TASK DETAILS
Go through the entries below and say how many lines contain the string "over"; write only that number.

====== DATASET ENTRIES

(* ===== verification/App.v ===== *)
(** * src/app.rs, src/main.rs and src/logging.rs: putting the parts together

    [main] and [run_userspace] are programs over the calls [AppE]: the console,
    the logging libraries, the tokio runtime, and the tasks spawned.  A spawned listener is the
    supervised serve loop of Supervisor.v with Tcp.v or Udp.v; NAT mode and its
    cleanup are the programs of Nat.v, run here as one call each. *)

From S2P Require Import Prelude Str Io Constants Netopt Cli Node Config Chain Stats Supervisor Relay Tcp.

Inductive AppE : Type -> Type :=
| Print (text : str) : AppE (io_result unit)       (* the write print! makes *)
| Println (line : str) : AppE (io_result unit)
| Eprintln (line : str) : AppE (io_result unit)
| FilterFromEnv : AppE (option nat)      (* EnvFilter::try_from_default_env(): a filter *)
| FilterNew (directives : str) : AppE nat
| StdoutWriter : AppE nat                (* tracing_appender::non_blocking(stdout()) *)
| InitSubscriber (filter writer : nat) (ansi target : bool) : AppE unit
| BuildRuntime (workers blocking : option Z) : AppE (option (io_result unit))   (* None: a panic *)
| RunNat (cfg : Config) : AppE Z
| CleanupMain : AppE (option Z)                                                 (* None: a panic *)
| SpawnSupervised (p : Protocol) (spec : ListenerSpec) (st : ListenerStats) (ctx : Context) : AppE nat
| InstallSignals (reg : list ListenerStats) : AppE unit
| SpawnHeartbeat (reg : list ListenerStats) (secs : Z) : AppE unit
| UntilCancelled : AppE unit
| JoinAll (ms : Z) (handles : list nat) : AppE bool.

(** ** Logging *)

(** [logging::init] *)
Definition logging_init (debug : bool) : prog AppE unit :=
  let default : str := if debug then "debug" else "info" in
  await env := call FilterFromEnv in
  await filter := match (env : option nat) with Some f => Ret f | None => call (FilterNew default) end in
  await writer := call StdoutWriter in
  call (InitSubscriber filter writer false false).

(** ** The application *)

Definition spawn_listener (spec : ListenerSpec) (st : ListenerStats) (ctx : Context) :
    prog AppE nat :=
  match proto spec with
  | Tcp => call (SpawnSupervised Tcp spec st ctx)
  | Udp => call (SpawnSupervised Udp spec st ctx)
  end.

(** The loop over the listeners: the registry and the handles. *)
Fixpoint spawn_all (specs : list ListenerSpec) (ctx : Context) (reg : list ListenerStats)
    (handles : list nat) : prog AppE (list ListenerStats * list nat) :=
  match specs with
  | [] => Ret (reg, handles)
  | spec :: specs =>
      let st := stats_new (name spec) (as_str (proto spec)) in
      await h := spawn_listener spec st ctx in
      spawn_all specs ctx (reg ++ [st]) (handles ++ [h])
  end.

Definition run_userspace (cfg : Config) : prog AppE Z :=
  let ctx := context_of cfg in
  await (reg, handles) := spawn_all (listeners cfg) ctx [] [] in
  await _ := call (InstallSignals reg) in
  await _ := call (SpawnHeartbeat reg (heartbeat cfg)) in
  await _ := call UntilCancelled in
  await _ := call (JoinAll (5 * 1000) handles) in
  Ret 0.

(** [app::run] *)
Definition app_run (cfg : Config) : prog AppE Z :=
  await _ := logging_init (debug cfg) in
  match mode cfg with
  | Userspace => run_userspace cfg
  | Nat => call (RunNat cfg)
  end.

(** ** [main] *)

(** [(n * 2).max(2)] on [usize], as a release build computes it *)
Definition blocking_threads (n : Z) : Z := Z.max (wrap 64 (n * 2)) 2.

(** [std::env::args().skip(1).collect()]: the iterator panics when it meets an
    argument that is not valid Unicode, the skipped program name included. *)
Definition env_args (argv : list str) : option (list str) :=
  if forallb utf8 argv then Some (drop 1 argv) else None.

(** [print!], [println!] and [eprintln!] panic when the write fails. *)
Definition or_panic (e : AppE (io_result unit)) (k : prog AppE (option Z)) : prog AppE (option Z) :=
  await r := call e in
  match (r : io_result unit) with Ok _ => k | Err _ => Ret None end.

(** The exit code; [None] is a panic. *)
Definition main (argv : list str) : prog AppE (option Z) :=
  match env_args argv with
  | None => Ret None
  | Some args =>
      match parse_args args with
      | Ok Help => or_panic (Print help_text) (Ret (Some 0))
      | Ok Version => or_panic (Println ("gust " ++ pkg_version)) (Ret (Some 0))
      | Err e =>
          or_panic (Eprintln ("gust: " ++ e)) (or_panic (Eprintln "try `gust --help`") (Ret (Some 2)))
      | Ok (Run raw) =>
          if nat_cleanup raw then call CleanupMain else
          match build_config raw with
          | None => Ret None
          | Some (Err e) => or_panic (Eprintln ("gust: " ++ e)) (Ret (Some 2))
          | Some (Ok cfg) =>
              await rt := call (BuildRuntime (Config.worker_threads cfg)
                (blocking_threads <$> Config.worker_threads cfg)) in
              match (rt : option (io_result unit)) with
              | None => Ret None
              | Some (Err e) =>
                  or_panic (Eprintln ("gust: failed to start runtime: " ++ err_msg e)) (Ret (Some 1))
              | Some (Ok _) => await code := app_run cfg in Ret (Some code)
              end
          end
      end
  end.

(** ** Properties *)

(** The counters of a listener, and the start of its supervised task. *)
Definition fresh_stats (spec : ListenerSpec) : ListenerStats :=
  stats_new (name spec) (match proto spec with Tcp => "tcp" | Udp => "udp" end).

Definition launch (ctx : Context) (spec : ListenerSpec) (handle : nat) : event AppE :=
  Ev (SpawnSupervised (proto spec) spec (fresh_stats spec) ctx) handle.

Lemma spawn_all_run o specs ctx reg handles l :
  exists hs, length hs = length specs /\
    run (record o) (spawn_all specs ctx reg handles) l =
    ((reg ++ (fresh_stats <$> specs), handles ++ hs), l ++ zip_with (launch ctx) specs hs).
Proof.
  revert reg handles l; induction specs as [|spec specs IH]; intros reg handles l; cbn [spawn_all].
  - exists []. split; [done|]. cbn. by rewrite !app_nil_r.
  - assert (Hst : stats_new (name spec) (as_str (proto spec)) = fresh_stats spec)
      by (unfold fresh_stats; by destruct (proto spec)).
    assert (Hs : spawn_listener spec (fresh_stats spec) ctx =
      call (SpawnSupervised (proto spec) spec (fresh_stats spec) ctx))
      by (unfold spawn_listener; by destruct (proto spec)).
    rewrite Hst, Hs, run_record_call. set (x := o _ _ l). fold (launch ctx spec x).
    destruct (IH (reg ++ [fresh_stats spec]) (handles ++ [x]) (l ++ [launch ctx spec x]))
      as (hs & Hl & ->).
    exists (x :: hs). split; [by cbn; f_equal|]. by rewrite <- !app_assoc.
Qed.

(** The log of [logging_init]: the filter of the environment, or else a new one
    of the debug flag. *)
Definition log_set_up (debug : bool) (env : option nat) (new writer : nat) : list (event AppE) :=
  [Ev FilterFromEnv env] ++
  match env with
  | Some _ => []
  | None => [Ev (FilterNew (if debug then "debug" else "info")) new]
  end ++
  [Ev StdoutWriter writer; Ev (InitSubscriber (default new env) writer false false) tt].

Lemma logging_init_run o debug l :
  exists env new writer, run (record o) (logging_init debug) l =
    (tt, l ++ log_set_up debug env new writer).
Proof.
  unfold logging_init. rewrite run_record_call. set (env := o _ FilterFromEnv l). exists env.
  unfold log_set_up. destruct env as [f|] eqn:He; rewrite run_bind; cbn [run call record].
  - rewrite run_record_call. cbn [run call record]. exists f. eexists. rewrite <- !app_assoc.
    by destruct (o _ (InitSubscriber _ _ _ _) _).
  - rewrite run_record_call. cbn [run call record]. do 2 eexists. rewrite <- !app_assoc.
    by destruct (o _ (InitSubscriber _ _ _ _) _).
Qed.

(** C36: the whole course of userspace mode, in every environment.  The
    application sets up logging with the filter the environment gave, or else the
    one made from the debug flag; it starts one supervised task per listener, in
    order, of the listener's own protocol, with fresh counters under its name and
    one shared context, which returns a handle; then the signals and the
    heartbeat, over the registry of exactly those counters; it waits for the
    shutdown, joins exactly the handles it got, in order, with a five-second
    limit, and exits with success.  It makes no other call. *)
Theorem userspace_launches o cfg code l :
  mode cfg = Userspace -> run (record o) (app_run cfg) [] = (code, l) ->
  let reg := fresh_stats <$> listeners cfg in
  code = 0 /\ exists env new writer hs joined,
    length hs = length (listeners cfg) /\
    l = log_set_up (debug cfg) env new writer ++
      zip_with (launch (context_of cfg)) (listeners cfg) hs ++
      [Ev (InstallSignals reg) tt; Ev (SpawnHeartbeat reg (heartbeat cfg)) tt;
       Ev UntilCancelled tt; Ev (JoinAll 5000 hs) joined].
Proof.
  intros Hm. unfold app_run, run_userspace. rewrite Hm, run_bind.
  destruct (logging_init_run o (debug cfg) []) as (env & new & w & ->). rewrite run_bind.
  destruct (spawn_all_run o (listeners cfg) (context_of cfg) [] [] ([] ++ log_set_up (debug cfg) env new w))
    as (hs & Hl & ->). rewrite !run_record_call. cbn [run].
  repeat match goal with |- context [o unit ?e ?l] => destruct (o unit e l) end.
  match goal with |- context [o bool ?e ?l] => generalize (o bool e l); intros joined end.
  intros [= <- <-]. split; [done|]. exists env, new, w, hs, joined. split; [done|].
  rewrite <- !app_assoc. unfold log_set_up. by rewrite <- ?app_assoc.
Qed.

(** An environment in which everything starts; each task has a handle of its own. *)
Definition app_oracle : oracle AppE :=
  fun X e l => match e in AppE X return X with
  | Print _ | Println _ | Eprintln _ => Ok tt
  | InstallSignals _ | SpawnHeartbeat _ _ | UntilCancelled => tt
  | FilterFromEnv => None
  | FilterNew _ => 0%nat
  | StdoutWriter => 0%nat
  | InitSubscriber _ _ _ _ => tt
  | BuildRuntime _ _ => Some (Ok tt)
  | RunNat _ => 0
  | CleanupMain => Some 0
  | SpawnSupervised _ _ _ _ => length l
  | JoinAll _ _ => true
  end.

Lemma userspace_launches_witness :
  let r := run (record app_oracle) (app_run example_config) [] in
  fst r = 0 /\ exists env new writer hs joined,
    length hs = length (listeners example_config) /\
    snd r = log_set_up (debug example_config) env new writer ++
      zip_with (launch (context_of example_config)) (listeners example_config) hs ++
      [Ev (InstallSignals (fresh_stats <$> listeners example_config)) tt;
       Ev (SpawnHeartbeat (fresh_stats <$> listeners example_config) (heartbeat example_config)) tt;
       Ev UntilCancelled tt; Ev (JoinAll 5000 hs) joined].
Proof.
  intros r. exact (userspace_launches app_oracle example_config (fst r) (snd r) eq_refl
    (surjective_pairing _)).
Defined.

(** In every environment the program writes these texts, in order, and exits with
    the code; a write that fails is its last call, and it panics. *)
Definition only_prints (p : prog AppE (option Z)) (code : Z) (texts : list (AppE (io_result unit))) : Prop :=
  forall o, let '(r, l) := run (record o) p [] in
    r = Some code /\ l = (fun e => Ev e (Ok tt)) <$> texts \/
    exists pre e post err, texts = pre ++ e :: post /\
      r = None /\ l = ((fun e => Ev e (Ok tt)) <$> pre) ++ [Ev e (Err err)].

Lemma only_prints_nil code : only_prints (Ret (Some code)) code [].
Proof. intros o. by left. Qed.

Lemma only_prints_cons e p code texts :
  only_prints p code texts -> only_prints (or_panic e p) code (e :: texts).
Proof.
  intros Hp o. unfold or_panic. rewrite run_record_call. destruct (o _ e []) as [[]|err].
  - change ([] ++ [Ev e (Ok tt)]) with ([Ev e (Ok tt)] ++ []). rewrite run_record_shift.
    specialize (Hp (fun X e' l => o X e' ([Ev e (Ok tt)] ++ l))).
    destruct (run _ p []) as [r l]. destruct Hp as [[-> ->]|(pre & e' & post & err & -> & -> & ->)]; [by left|].
    right. by exists (e :: pre), e', post, err.
  - right. by exists [], e, texts, err.
Qed.

(** C16: [main] from its arguments to the start of the application, in every
    environment.  It panics when an argument is not Unicode, when a write to the
    console fails and when the runtime's builder does, and otherwise never: bad
    arguments print the error and a hint and exit with 2, a rejected configuration
    prints the error and exits with 2, [--help] and [--version] print their text
    and exit with 0, and in these cases nothing else is done; [--nat-cleanup] runs
    the cleanup alone; else a runtime is built with the configured workers and
    twice as many blocking threads, a failure of it is printed and exits with 1,
    and the application runs with a configuration that is valid for every part of
    the program. *)
Theorem main_spec argv :
  if forallb utf8 argv then
    match parse_args (drop 1 argv) with
    | Ok (Run raw) =>
        if nat_cleanup raw then
          forall S (h : handler AppE S) s, run h (main argv) s = h _ CleanupMain s
        else
        match build_config raw with
        | Some (Ok cfg) => config_ok cfg /\ Config.worker_threads cfg <> Some 0 /\
            forall S (h : handler AppE S) s,
              match h _ (BuildRuntime (Config.worker_threads cfg)
                ((fun n => Z.max 2 (2 * n mod 2 ^ 64)) <$> Config.worker_threads cfg)) s with
              | (Some (Ok _), s') => run h (main argv) s =
                  let '(code, s'') := run h (app_run cfg) s' in (Some code, s'')
              | (Some (Err e), s') => run h (main argv) s =
                  let '(r, s'') := h _ (Eprintln ("gust: failed to start runtime: " ++ err_msg e)) s' in
                  (if is_ok r then Some 1 else None, s'')
              | (None, s') => run h (main argv) s = (None, s')
              end
        | Some (Err e) => only_prints (main argv) 2 [Eprintln ("gust: " ++ e)]
        | None => False
        end
    | Ok Help => only_prints (main argv) 0 [Print help_text]
    | Ok Version => only_prints (main argv) 0 [Println ("gust " ++ pkg_version)]
    | Err e => only_prints (main argv) 2 [Eprintln ("gust: " ++ e); Eprintln "try `gust --help`"]
    end
  else main argv = Ret None.
Proof.
  unfold main, env_args. destruct (forallb utf8 argv); [|done].
  destruct (parse_args (drop 1 argv)) as [[raw| |]|e];
    [|by repeat apply only_prints_cons; apply only_prints_nil..].
  destruct (nat_cleanup raw); [intros S h s; cbn; by destruct (h _ CleanupMain s)|].
  destruct (build_config raw) as [[cfg|e]|] eqn:Hb;
    [|by apply only_prints_cons, only_prints_nil|by apply build_config_total in Hb].
  assert (Hok : config_ok cfg) by (eapply config_spec_ok, build_config_spec_ok; exact Hb).
  split; [done|]. split; [apply (co_workers cfg Hok)|]. intros S h s.
  assert (Hbl : (fun n => Z.max 2 (2 * n mod 2 ^ 64)) <$> Config.worker_threads cfg =
    blocking_threads <$> Config.worker_threads cfg).
  { destruct (Config.worker_threads cfg) as [n|]; [|done]. cbn. f_equal. unfold blocking_threads, wrap.
    rewrite Z.max_comm, Z.mul_comm. done. }
  rewrite Hbl, run_bind. cbn [call run].
  destruct (h _ (BuildRuntime _ _) s) as [[[u|e]|] s']; [| |done].
  - rewrite run_bind. by destruct (run h (app_run cfg) s').
  - unfold or_panic. rewrite run_bind. cbn [call run].
    by destruct (h _ (Eprintln _) s') as [[]].
Qed.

============

SOLUTION TO THIS PROBLEM
3